After being on hold since January to assess the repercussions of its rate hike policy, the Bank of Canada, raised its overnight rates to a 22-year high of 4.75%. The bank had been increasing the borrowing costs since March 2022 before pausing in January this year, taking it to a 15-year high of 4.5%. It had increased its rates eight times, its fastest tightening cycle yet.
According to Reuters, markets and analysts predict an additional hike in the following month, aiming to moderate an overheating economy and combat persistently high inflation. The central bank stated that a statement, highlighting unexpectedly robust consumer spending, a resurgence in service demand, a revival in housing activity, and a constrained labor market, indicating a more enduring excess demand than previously estimated.
The Bank of Canada expressed concerns about rising inflation in April and the sustained elevation of three-month core inflation measures, raising apprehensions that CPI inflation may substantially surpass the 2% target.
Let’s Dive Deeper Into the Decision
Money markets are indicating a 60% likelihood of another rate hike in July, with further tightening fully priced in by September. The last instance when the rate reached 4.75% was observed during the months of April and May in 2001.
In April, annual inflation experienced an acceleration, marking the first upturn in 10 months, reaching 4.4%. Additionally, the GDP for the first quarter surpassed the Bank of Canada’s forecast of 2.3%, rising by 3.1%. It is anticipated that the economy will expand by 0.2% in April.
While the bank still projects a slowdown in inflation to 3% during summer, it refrained from reiterating its previous statement that it would gradually decrease to the 2% target by the end of next year, as stated in its April forecasts.

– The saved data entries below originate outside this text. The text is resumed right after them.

(** * TaskTracker: the task / reminder / completion-log data flow

    A shallow embedding of [src/components/TaskTracker.tsx].

    Conventions of the embedding.
    - A JavaScript string is a [string] that holds the UTF-8 bytes of its
      code points; [Unicode.decode] gives the code points back.  The methods
      that look at code units ([includes], [slice] on the ASCII text of a
      random number) find in the bytes what they find in the code units of a
      string whose surrogates are paired.
    - A point in time is its time value, an integer number of milliseconds
      since the epoch ([Z]).  The fields [whenISO], [createdAt] and
      [timestamp] hold ISO strings written by [toISOString]; such a string
      and its time value determine each other, so the fields carry the time
      value.  A date that does not parse never reaches the lists: [submit]
      throws on it before a task is built.
    - Numbers are exact: the quotient of two integers is a rational ([Q]).
    - The clock, the random source and the user's replies are inputs of the
      handler that consults them; what a handler shows to the user comes back
      as a list of [Event]s. *)

From Stdlib Require Import ZArith NArith QArith Qround List String Ascii Bool.
From Stdlib Require Import Lia.
From Stdlib Require Import Permutation Sorted DecimalString.
Import ListNotations.

Local Open Scope string_scope.
Local Open Scope Z_scope.

(* ------------------------------------------------------------------ *)
(** ** Texts as code points *)
(* ------------------------------------------------------------------ *)
Module Unicode.
Local Open Scope N_scope.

Tough Time for Canada ETFs?
The continuous ceasing of easy money amid the monetary policy tightening cycle may cause a pressure on the Canadian corporate world. However, investors should note that most of the pure-play Canada ETFs are heavy on the financial sector which tends to perform well in a rising rate environment. Plus, the energy sector, which Canada ETFs are heavy on, should do well given the supply shortage of oil amid tight OPEC+ supplies.
Hence, Canada ETFs may withstand severe shocks emanating from continuous rate hikes. Still, Canada ETFs underperform the S&P 500 this year by a wide margin. Below we highlight a few ETFs with exposure to pure-play Canada ETFs.
ETFs in Focus
iShares MSCI Canada ETF (EWC)
iShares MSCI Canada ETF seeks to closely track the performance of the MSCI Canada Custom Capped Index, which consists of stocks traded primarily on the Toronto Stock Exchange. The fund has a basket of 87 securities with major allocations to financials, energy and industrial sectors with a share of 35.3%, 17.65% and 12.14%, respectively.
EWC has top holdings in Royal Bank of Canada RY, The Toronto Dominion Bank TD and Enbridge ENB with 7.14%, 5.91% and 4.26% of the fund respectively. The fund has gathered an asset base of $3.2 billion and charges an annual fee of 0.5%.
It has a Zacks ETF Rank #3 (Hold) with a Medium risk outlook. EWC has generated 5.5% year to date but has lost around 7.51% over the past year.
JPMorgan BetaBuilders Canada ETF (BBCA)
JPMorgan BetaBuilders Canada ETF closely tracks the performance of the Morningstar Canada Target Market Exposure Index, which is a free-float adjusted market-cap weighted index consisting of stocks traded primarily on the Toronto Stock Exchange. The fund has a basket of 82 securities with major allocations to financials, energy and industrials sectors, each having a share of 34.2%, 17.5% and 14.3%, respectively.
BBCA has the top holdings in Royal Bank of Canada, The Toronto Dominion Bank and Enbridge with 7.09%, 5.9% and 4.27% of the fund, respectively. Having amassed an asset base of $6.01 billion, the fund charges an annual fee of 0.19%.
It has a Zacks ETF Rank #3 and has earned 5.61% year to date but has fallen by 6.69% over the past year.
Franklin FTSE Canada ETF (FLCA)
The Franklin FTSE Canada ETF seeks to provide investment results that closely correspond to the performance of the FTSE Canada RIC Capped Index, which represents the performance of Canadian large and mid-capitalization stocks. Having 50 securities in its basket, the fund has major allocations to the financials, energy and industrials sectors, with each having a share of 38.3%, 18.04% and 12.47%, respectively.
FLCA has top holdings in Royal Bank of Canada, The Toronto Dominion Bank and Enbridge, with 8.29%, 6.78% and 4.89% of the fund, respectively. Having amassed an asset base of $283.82 million, the fund charges an annual fee of 0.09%.
It has a Zacks ETF Rank #3 and has earned 4.88% year to date but has fallen by 6.85% over the past year.